Présentation générale de la Liturgie des Heures
« Importance de la Liturgie des Heures dans la vie de l’Église »
Commentaire des numéros 1 à 19
Introduction
La Présentation Générale de la Liturgie des Heures (PGLH), publiée le 2 février 1971 par le pape saint Paul vi, constitue une œuvre collective, non seulement par le nombre de ceux qui ont participé à son élaboration, mais plus encore par l’importance des décisions prises. Elle préparait les ministres ordonnés, les consacrés et les fidèles laïcs à accueillir le nouvel Office divin, restauré selon les normes de Vatican II.
La nouveauté, ou pour mieux le dire, le renouveau s’exprime déjà par le changement de vocabulaire. Désormais, nous ne parlons plus de « Bréviaire ». En effet, un livre abrégé suppose un livre plus important ou un ensemble de livres qu’il résume, alors que, précisément, depuis des siècles, le Bréviaire se suffisait à lui-même. La PGLH parle de liturgie des Heures, et le livre qui la contient s’appelle désormais La Liturgie des heures.
Fruit de longues réflexions et discussions, ce choix répond bien au désir du Concile de restaurer l’Office pour qu’il soit vraiment une Liturgie des Heures :
« L’Office divin, d’après l’antique tradition chrétienne, est constitué de telle façon que tout le déroulement du jour et de la nuit soit consacré par la louange de Dieu » (SC 84).
C’est ce principe que Vatican II fixe comme base du travail de réforme. Toutefois, pour éviter toutes déviations, la Constitution sur la liturgie ajoute une indication précise :
« Il importe, soit pour sanctifier véritablement la journée, soit pour réciter les Heures elles-mêmes avec fruit spirituel, que, dans la récitation des Heures, on observe le moment qui se rapproche le plus du temps véritable de chaque Heure canonique » (SC 94).
Le changement de nom exprime ainsi, dès le titre, le changement de perspective à laquelle sont invités ceux et celles qui ouvriront le livre et, même déjà, les lecteurs de la PGLH.
Or, plus encore qu’un ensemble de prescriptions régissant la prière ou la célébration, la PGLH est destinée à promouvoir une pédagogie, à donner un esprit.

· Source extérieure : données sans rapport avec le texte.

(* ===== verification/Allocation.v ===== *)
(** Where a payment goes: [pkg/core/allocation].

    A policy names the order a lender settles the buckets in and what happens
    to the rest of the money. [Apply] returns a position, a split and an error
    together, as the Go function does: the split of an unknown policy is used
    by the caller although the error is set. *)
From S2P Require Import Prelude Money Dates Model.

#[export] Instance Bucket_countable : Countable Bucket.
Proof.
  refine (inj_countable'
    (λ b, match b with Penalties => 0%nat | OverdueFees => 1%nat | CurrentFees => 2%nat
      | UnpaidInterest => 3%nat | AccruedInterest => 4%nat | OverduePrincipal => 5%nat
      | Principal => 6%nat | AdvanceCredit => 7%nat end)
    (λ n, match n with 0%nat => Penalties | 1%nat => OverdueFees | 2%nat => CurrentFees
      | 3%nat => UnpaidInterest | 4%nat => AccruedInterest | 5%nat => OverduePrincipal
      | 6%nat => Principal | _ => AdvanceCredit end) _).
  by intros [].
Defined.

Inductive ExcessRule :=
| ExcessUnknown | ExcessReducePrincipal | ExcessHoldAsAdvance | ExcessRequiresBankRequest.
#[export] Instance ExcessRule_eq_dec : EqDecision ExcessRule.
Proof. solve_decision. Defined.

Definition excessNames : list (ExcessRule * string) := [
  (ExcessUnknown, "unknown"); (ExcessReducePrincipal, "reduce_principal");
  (ExcessHoldAsAdvance, "hold_as_advance");
  (ExcessRequiresBankRequest, "requires_bank_request") ]%string.
Definition ExcessRule_String (e : ExcessRule) : string := name_of excessNames e.
Definition ParseExcessRule (s : string) : res ExcessRule :=
  match by_name excessNames s with
  | Some r => Ok r
  | None => errorf "unknown excess rule %q"
  end.

Record Policy := MkPolicy {
  Ref : PolicyRef;
  Order : list Bucket;
  Excess : ExcessRule;
  Source : string }.

Definition Unknown : Policy :=
  MkPolicy (MkPolicyRef "" 0) [] ExcessUnknown "no contract studied".

Definition IsKnown (p : Policy) : bool :=
  negb (PolicyRef_IsZero (Ref p)) && negb (Nat.eqb (length (Order p)) 0).

Definition StandardOrder : list Bucket := [
  Penalties; OverdueFees; UnpaidInterest; CurrentFees; AccruedInterest; OverduePrincipal;
  Principal ].

Record Split := MkSplit {
  Applied : gmap Bucket Amount;
  ExtraToAdvance : Amount;
  Pending : Amount;
  Unapplied : Amount;
  Confident : bool }.

(** The zero value of the struct. *)
Definition no_split : Split := MkSplit ∅ no_amount no_amount no_amount false.

(** The stable sequence a split is summed and rendered in. *)
Definition all_buckets : list Bucket := [
  Penalties; OverdueFees; CurrentFees; UnpaidInterest; AccruedInterest; OverduePrincipal;
  Principal; AdvanceCredit ].
Definition order (m : gmap Bucket Amount) : list Bucket :=
  filter (λ b, is_Some (m !! b)) all_buckets.

Definition SplitBuckets (s : Split) : list Bucket := order (Applied s).

(** [s.Applied[b]]: a missing key reads as the zero amount. *)
Definition applied_at (m : gmap Bucket Amount) (b : Bucket) : Amount := default no_amount (m !! b).

Definition Total (s : Split) (c : Currency) : res Amount :=
  sum ← sum_amounts (Zero c) (applied_at (Applied s) <$> order (Applied s));
  sum_amounts sum (filter (λ a, Money.IsZero a = false) [ExtraToAdvance s; Pending s; Unapplied s]).

(** A call that hands its results back together with an error. *)
Abbreviation call A := (result Empty_set (A * option gerror)).

(** [v, err := m; if err != nil { return on_err, err }]. *)
Definition try {A B} (m : res A) (on_err : B) (k : A → call B) : call B :=
  match m with
  | Ok a => k a
  | Err e => Ok (on_err, Some e)
  | Panic w => Panic w
  end.

(** The loop of [Apply] over the policy's order, on the running position,
    remaining money and applied amounts. *)
Fixpoint settle (ord : list Bucket) (pos : Buckets) (remaining : Amount)
    (applied : gmap Bucket Amount) : call (Buckets * Amount * gmap Bucket Amount) :=
  match ord with
  | [] => Ok ((pos, remaining, applied), None)
  | bucket :: rest =>
      if Sign remaining <=? 0 then Ok ((pos, remaining, applied), None)
      else
        let owed := Get pos bucket in
        if Sign owed <=? 0 then settle rest pos remaining applied
        else
          try (Min owed remaining) (pos, remaining, applied) (λ take,
          try (Sub owed take) (pos, remaining, applied) (λ left,
          let pos := With pos bucket left in
          try (Sub remaining take) (pos, remaining, applied) (λ remaining,
          settle rest pos remaining (<[bucket := take]> applied))))
  end.

Definition with_credit (pos : Buckets) (c : Amount) : Buckets := With pos AdvanceCredit c.

(** What happens to money left once everything in the order is settled. *)
Definition surplus (pos : Buckets) (remaining : Amount) (rule : ExcessRule) (s : Split) :
    call (Buckets * Split) :=
  let '(MkSplit applied _ pending unapplied confident) := s in
  match rule with
  | ExcessReducePrincipal | ExcessHoldAsAdvance =>
      let s := MkSplit applied remaining pending unapplied confident in
      try (Add (pAdvanceCredit pos) remaining) (pos, s) (λ credit,
      Ok ((with_credit pos credit, s), None))
  | ExcessRequiresBankRequest =>
      Ok ((pos, MkSplit applied (ExtraToAdvance s) remaining unapplied false), None)
  | ExcessUnknown =>
      Ok ((pos, MkSplit applied (ExtraToAdvance s) pending remaining false), None)
  end.

Definition Apply (pos : Buckets) (payment : Amount) (p : Policy) : call (Buckets * Split) :=
  let c := Buckets_Currency pos in
  if negb (String.eqb (Code (cur payment)) (Code c))
  then Ok ((pos, no_split), Some (Errorf "payment is %s, loan is %s"))
  else if Sign payment <=? 0
  then Ok ((pos, no_split), Some (Errorf "payment must be positive, got %s"))
  else
    let zero := Zero c in
    if negb (IsKnown p)
    then Ok ((pos, MkSplit ∅ zero zero payment (IsKnown p)), Some (Sentinel ErrUnknownPolicy))
    else
      '((pos, remaining, applied), err) ← settle (Order p) pos payment ∅;
      let s := MkSplit applied zero zero zero (IsKnown p) in
      match err with
      | Some e => Ok ((pos, s), Some e)
      | None =>
          if Sign remaining <=? 0 then Ok ((pos, s), None)
          else surplus pos remaining (Excess p) s
      end.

De fait, il ne suffit plus, de nos jours, de décrire la manière adéquate de mettre en œuvre des rites, il faut expliquer leur raison d’être et aider les participants à le faire avec intelligence, ferveur et fruit. Ceci est d’autant plus indispensable que, comme nous l’avons déjà précisé, la réforme de la Liturgie des Heures doit promouvoir un changement de mentalité et un approfondissement spirituel. C’est pourquoi ce document qui comprend cinq chapitres, en 284 paragraphes, est l’un des plus importants de la réforme liturgique. C’est un véritable traité de la prière de l’Église, en toutes ses dimensions, théologiques, pastorales, spirituelles et liturgiques enraciné dans la Constitution dogmatique Lumen gentium où l’Église se définit comme peuple de Dieu.

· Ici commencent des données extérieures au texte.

(* ===== verification/Schedule.v ===== *)
(** Repayment schedules: [pkg/core/amortisation/schedule.go], with the
    [Calendar] of [calendar.go] the methods hang on.

    [project] is the one walk over the instalment dates. Its [rows] argument is
    the Go pointer: [None] for a caller that wants the outcome alone. *)
From S2P Require Import Prelude Money Dates Model.

Definition maxPeriods : nat := 600.

Record Row := MkRow {
  N : Z;
  Due : Date;
  Days : Z;
  Opening : Amount;
  Interest : Amount;
  RowPrincipal : Amount;
  Payment : Amount;
  Closing : Amount }.

Record Schedule := MkSchedule {
  Rows : list Row;
  Instalment : Amount;
  FinalPayment : Amount;
  TotalPaid : Amount;
  TotalInterest : Amount }.

Definition unsolvable {A} (format : string) : res A := errorf_w format ErrUnsolvable.

(** The loop of [PaymentDates]: occurrences [n], [n+1], ... while they do not
    pass maturity, at most [fuel] of them. *)
Fixpoint occurrences (fuel : nat) (start maturity : Date) (day n : Z) : list Date :=
  match fuel with
  | O => []
  | S fuel =>
      let d := Occurrence start day n in
      if After d maturity then [] else d :: occurrences fuel start maturity day (n + 1)
  end.

Definition PaymentDates (c : Contract) : res (list Date) :=
  if Dates.IsZero (StartDate c) || Dates.IsZero (MaturityDate c)
  then unsolvable "%w: contract has no start or maturity date"
  else if negb (After (MaturityDate c) (StartDate c))
  then unsolvable "%w: maturity %s is not after start %s"
  else
    let day := if PaymentDay c =? 0 then Day (StartDate c) else PaymentDay c in
    let out := occurrences maxPeriods (StartDate c) (MaturityDate c) day 1 in
    if Nat.eqb (length out) 0 then unsolvable "%w: no instalment falls between %s and %s"
    else if Nat.eqb (length out) maxPeriods then unsolvable "%w: more than %d instalments"
    else Ok out.

(** The dates the loop of [remainingFrom] steps over. *)
Definition passed (c : Contract) (from d : Date) : bool :=
  (negb (Dates.IsZero from) && negb (After d from)) ||
  (negb (Dates.IsZero (NotBeforeDue c)) && Before d (NotBeforeDue c)).

Fixpoint drop_passed (c : Contract) (from : Date) (dates : list Date) : list Date :=
  match dates with
  | d :: rest => if passed c from d then drop_passed c from rest else dates
  | [] => []
  end.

C’est la raison pour laquelle, il commence par un premier long chapitre doctrinal intitulé « Importance de la Liturgie des Heures dans la vie de l’Église » qui donne le ton à l’ensemble du document. Son analyse permet de découvrir et d’approfondir l’importance de la prière de l’église locale au sein du peuple de Dieu.
Aussi, nous attacherons-nous à présenter et à souligner les valeurs essentielles de la Liturgie des heures à partir des caractéristiques des 19 premiers paragraphes qui constituent le cœur de la réflexion de ce chapitre fondamental.
Le Christ, source et modèle de la prière de l’Eglise
L’exemple et le commandement du Christ sont le point de départ de cette prière de l’Église. Les Évangiles témoignent que la prière rythme toute la vie de Jésus Christ. Au-delà des coutumes juives du peuple auquel il appartient, pour lui, l’activité quotidienne est intimement liée à la prière. Nous le voyons, par exemple, passer la nuit à prier Dieu, son Père. Sa prière est plus intense aux heures décisives. Il prie seul, mais il chante également des hymnes avec ses disciples (PGLH 3-4), qu’il invite à une prière constante et persévérante sans se décourager (Lc 18, 1). Il désire faire de l’Église une communauté de prière (PGLH 5). De fait, les Apôtres et les premiers chrétiens se font, non seulement l’écho du commandement donné par le Maître de prier sans cesse, mais surtout persévèrent effectivement dans la prière fervente et dans l’écoute de la parole de Dieu, unies à la fraction du pain et à la communion fraternelle (PGLH 1).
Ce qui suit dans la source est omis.